TRY IT:
Pick out the lines below that include the string "option".

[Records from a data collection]
********************

Lemma emit_mono c n m : 0 <= n -> 0 <= m -> emit c n <= emit c (n + m).
Proof.
intros Hn Hm. destruct (Z.eq_dec m 0) as [->|Hm0]; [by rewrite Z.add_0_r|].
rewrite emit_step by lia. destruct (emit_bounds c n Hn) as (Hb & _ & _).
pose proof (unit_pos c) as Hu.
pose proof (floor_bounds (unit_of c) (n - emit c n + m
  - if keeps_last (cipher_alg c) (cipher_direction c) then 1 else 0) Hu).
destruct (keeps_last _ _); lia.
Qed.

Lemma wp_cipher_update c key iv msg io s
  (Q : psa_status_t * list byte -> opstate O wolfpsa_cipher_ctx -> Prop) :
let data := input_bytes (io_input io) in
op_ctx s = Some c -> cipher_ok c key iv msg -> 0 <= io_output_size io ->
(forall e s', op_ctx s' = None -> e <> PSA_SUCCESS ->
   (io_valid (cipher_alg c) io ->
    emit c (zlen msg + zlen data) - emit c (zlen msg) <= io_output_size io -> smooth s -> False) ->
   Q (e, []) s') ->
(forall out c' s', op_ctx s' = Some c' -> (smooth s -> smooth s') ->
   cipher_shape c' = cipher_shape c -> cipher_ok c' key iv (msg ++ data) ->
   cipher_sent c key iv (msg ++ data) = cipher_sent c key iv msg ++ out ->
   zlen out <= io_output_size io -> Q (PSA_SUCCESS, out) s') ->
wp (psa_cipher_update io) Q s.
Proof.
intros data Hc Hok Hsz Hbad Hgood. unfold psa_cipher_update. apply wp_bind. unfold get_ctx. apply wp_gets.
rewrite Hc. cbv zeta.
assert (Hfail : forall e, e <> PSA_SUCCESS -> (io_valid (cipher_alg c) io -> False) ->
  wp (cipher_fail_out e) Q s).
{ intros e He Hno. apply wp_fail_out. intros s' Hc' _ _. apply Hbad; [done|done|]. intros Hv. by destruct (Hno Hv). }
destruct (io_output_length io) eqn:Hol; cbn [negb].
2: { apply Hfail; [done|]. intros (_ & _ & ? & _). congruence. }
destruct (is_null (io_input io) && (0 <? input_length (io_input io))) eqn:Hnull.
{ apply Hfail; [done|]. intros (Hv%valid_not_null & _). congruence. }
destruct (negb (io_output io) && (0 <? io_output_size io)) eqn:Ho.
{ apply Hfail; [done|]. intros (_ & [H|H] & _); rewrite H in Ho; [done|]. by rewrite andb_false_r in Ho. }
destruct (fits_word32 (input_length (io_input io))) eqn:Hfit; cbn [negb].
2: { apply Hfail; [done|]. intros ([_ Hv] & _). congruence. }
destruct (cipher_is_block_alg (cipher_alg c) && io_overlap io) eqn:Hov.
{ apply andb_true_iff in Hov as [Hb Hov]. apply Hfail; [done|].
  intros (_ & _ & _ & Hv). specialize (Hv Hb). congruence. }
destruct (Z.eqb_spec (input_length (io_input io)) 0) as [H0|H0].
{ pose proof (input_empty _ H0) as He. fold data in He. apply wp_ret.
  apply (Hgood [] c); rewrite ?He, ?app_nil_r; done. }
destruct (input_nonempty _ Hnull H0) as [Hlen Hpos]. rewrite Hlen in Hfit. fold data in Hfit, Hpos |- *.
apply (wp_update_alg c key iv msg); [done..|]. apply update_ok_intro; [done| |..].
- pose proof (emit_mono c (zlen msg) (zlen data) (zlen_nonneg _) (zlen_nonneg _)). lia.
- intros e s' Hc' He Hno. apply Hbad; [done|done|]. auto.
- intros out c' s' Hc' Hsm Hsh Hok' Hs Hk. apply (Hgood out c'); try done.
  pose proof (f_equal zlen Hs) as Hl. rewrite zlen_app, !sent_length, zlen_app in Hl. lia.
Qed.

(** * Finish *)

(** The whole output for the whole input: [None] when the input is not whole
  blocks, or not padded. *)
Definition cipher_spec (alg key_type : Z) (d : direction) (key iv msg : list byte)
: option (list byte) :=
let m := cipher_mode alg key_type in
let b := mode_unit m in
if alg =? PSA_ALG_CBC_PKCS7 then
  match d with
  | AES_ENCRYPTION => Some (crypt m d key iv (pkcs7_pad b msg))
  | AES_DECRYPTION =>
      if (0 <? zlen msg) && (zlen msg mod b =? 0)
      then pkcs7_unpad b (crypt m d key iv msg) else None
  end
else if zlen msg mod b =? 0 then Some (crypt m d key iv msg) else None.

Definition spec_of c key iv msg : option (list byte) :=
cipher_spec (cipher_alg c) (cipher_key_type c) (cipher_direction c) key iv msg.

(** The error of a finish whose input is at fault. *)
Definition finish_error (alg : Z) : psa_status_t :=
if alg =? PSA_ALG_CBC_PKCS7 then PSA_ERROR_INVALID_PADDING else PSA_ERROR_INVALID_ARGUMENT.

(** The input that the context has kept. *)
Lemma ok_split c key iv msg :
cipher_ok c key iv msg ->
msg = take (Z.to_nat (emit c (zlen msg))) msg ++ cipher_partial c /\
zlen (take (Z.to_nat (emit c (zlen msg))) msg) = emit c (zlen msg).
Proof.
intros [_ _ -> _]. destruct (emit_bounds c (zlen msg) (zlen_nonneg msg)) as (Hb & _ & _).
split; [symmetry; apply take_drop|]. rewrite zlen_take by lia. lia.
Qed.

(** Padded, what is kept makes the last block. *)
Lemma pad_split b x pa :
0 < b -> (b | zlen x) -> zlen pa < b ->
pkcs7_pad b (x ++ pa) = x ++ pa ++ pad_block (b - zlen pa).
Proof.
intros Hb [k Hk] Hpa. unfold pkcs7_pad. rewrite zlen_app, Hk, Z.add_comm, Z.mod_add by lia.
rewrite Z.mod_small by (pose proof (zlen_nonneg pa); lia). by rewrite app_assoc.
Qed.

Lemma spec_pkcs7 c key iv msg :
cipher_alg c = PSA_ALG_CBC_PKCS7 ->
spec_of c key iv msg =
match cipher_direction c with
| AES_ENCRYPTION => Some (crypt_of c key iv (pkcs7_pad (unit_of c) msg))
| AES_DECRYPTION =>
    if (0 <? zlen msg) && (zlen msg mod unit_of c =? 0)
    then pkcs7_unpad (unit_of c) (crypt_of c key iv msg) else None
end.
Proof.
intros Ha. unfold spec_of, cipher_spec, crypt_of. fold (mode_of c) (unit_of c).
destruct (Z.eqb_spec (cipher_alg c) PSA_ALG_CBC_PKCS7); [|done]. by destruct (cipher_direction c).
Qed.

Lemma spec_unpadded c key iv msg :
cipher_alg c <> PSA_ALG_CBC_PKCS7 ->
spec_of c key iv msg = if zlen msg mod unit_of c =? 0 then Some (crypt_of c key iv msg) else None.
Proof.
intros Ha. unfold spec_of, cipher_spec, crypt_of. fold (mode_of c) (unit_of c).
by destruct (Z.eqb_spec (cipher_alg c) PSA_ALG_CBC_PKCS7).
Qed.

Lemma crypt_of_length c key iv x : (unit_of c | zlen x) -> zlen (crypt_of c key iv x) = zlen x.
Proof. apply crypt_length. Qed.

(** A call writes as much as it reads. *)
Lemma out_length c key iv x y out :
(unit_of c | zlen x) -> (unit_of c | zlen y) ->
crypt_of c key iv (x ++ y) = crypt_of c key iv x ++ out -> zlen out = zlen y.
Proof.
intros Hx Hy Heq. apply (f_equal zlen) in Heq. rewrite zlen_app, !crypt_of_length in Heq.
- rewrite zlen_app in Heq. lia.
- done.
- rewrite zlen_app. by apply Z.divide_add_r.
Qed.

Definition finish_rule c key iv msg (feasible : Prop) (size : Z) s
  (Q : psa_status_t * list byte -> opstate O wolfpsa_cipher_ctx -> Prop) : Prop :=
(forall e s', op_ctx s' = None -> e <> PSA_SUCCESS ->
   (feasible -> smooth s ->
    (spec_of c key iv msg = None /\ e = finish_error (cipher_alg c)) \/
    (exists r, spec_of c key iv msg = Some r /\ size < zlen r - zlen (cipher_sent c key iv msg) /\
       e = PSA_ERROR_BUFFER_TOO_SMALL)) -> Q (e, []) s') /\
(forall out s', op_ctx s' = None -> (smooth s -> smooth s') ->
   spec_of c key iv msg = Some (cipher_sent c key iv msg ++ out) -> zlen out <= size ->
   Q (PSA_SUCCESS, out) s').

Lemma wp_finish_encrypt c key iv msg size s Q :
cipher_ok c key iv msg -> cipher_alg c = PSA_ALG_CBC_PKCS7 -> cipher_direction c = AES_ENCRYPTION ->
finish_rule c key iv msg True size s Q -> wp (cipher_finish_encrypt c size) Q s.
Proof.
intros Hok Ha Hd [Hbad Hgood]. pose proof (ok_wf _ _ _ _ Hok) as Hwf.
assert (Hblk : cipher_is_block_alg (cipher_alg c) = true) by (by rewrite Ha).
pose proof (block_size_range c Hwf) as Hb. pose proof (unit_block c Hwf Hblk) as Hu.
destruct (emit_bounds c (zlen msg) (zlen_nonneg msg)) as (He & Hdiv & Hlt).
pose proof (ok_partial_len _ _ _ _ Hok) as Hpl. pose proof (zlen_nonneg (cipher_partial c)) as Hp0.
destruct (ok_split _ _ _ _ Hok) as [Hsplit Hxl].
unfold keeps_last in Hlt. rewrite Ha, Hd, Hu in Hlt. simpl in Hlt. rewrite Hu in Hdiv.
unfold cipher_finish_encrypt. cbv zeta. set (b := cipher_block_size c) in *.
set (x := take _ msg) in *. set (pa := cipher_partial c) in *.
destruct (Z.leb_spec b (zlen pa)) as [Hge|_]; [lia|].
change (replicate (Z.to_nat (b - zlen pa)) (z2b (b - zlen pa))) with (pad_block (b - zlen pa)).
assert (Hy : zlen (pa ++ pad_block (b - zlen pa)) = b) by (rewrite zlen_app, zlen_pad_block; lia).
assert (Hspec : spec_of c key iv msg = Some (crypt_of c key iv (x ++ pa ++ pad_block (b - zlen pa)))).
{ rewrite spec_pkcs7 by done. rewrite Hd, Hu. rewrite Hsplit at 1. rewrite pad_split; [done|lia| |lia].
  by rewrite Hxl. }
destruct (Z.ltb_spec size b) as [Hsz|Hsz].
{ apply wp_fail_out. intros s' Hc' _ _. apply Hbad; [done|done|]. intros _ _. right.
  eexists. split; [exact Hspec|]. split; [|done].
  rewrite sent_length, crypt_of_length; rewrite zlen_app, Hy, Hxl; [lia|]. rewrite Hu.
  apply Z.divide_add_r; [done|apply Z.divide_refl]. }
assert (Hcbc : cipher_cbc_call AES_ENCRYPTION = alg_call (cipher_alg c) (cipher_direction c)).
{ by rewrite Ha, Hd. }
rewrite Hcbc. apply wp_bind, (wp_alg_call _ _ _ key iv x); try done.
- rewrite Hu, Hy. apply Z.divide_refl.
- apply Hok.
- split.
  + intros e s1 Hs1 He1 Hno. apply wp_fail_out. intros s2 Hc2 _ _. apply Hbad; [done|done|].
    intros _ Hsm. by destruct (Hno Hsm).
  + intros out c' s1 Hs1 Hsm Hsh _ _ Hcr. unfold psa_cipher_abort, set_ctx. wp_seq.
    apply Hgood; [done|done| |].
    * rewrite Hspec, Hcr. done.
    * apply out_length in Hcr; rewrite ?Hy, ?Hxl, ?Hu in *; [lia|done|apply Z.divide_refl].
Qed.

********************

EXERCISE OUTPUT:
: option (list byte) :=
Definition spec_of c key iv msg : option (list byte) :=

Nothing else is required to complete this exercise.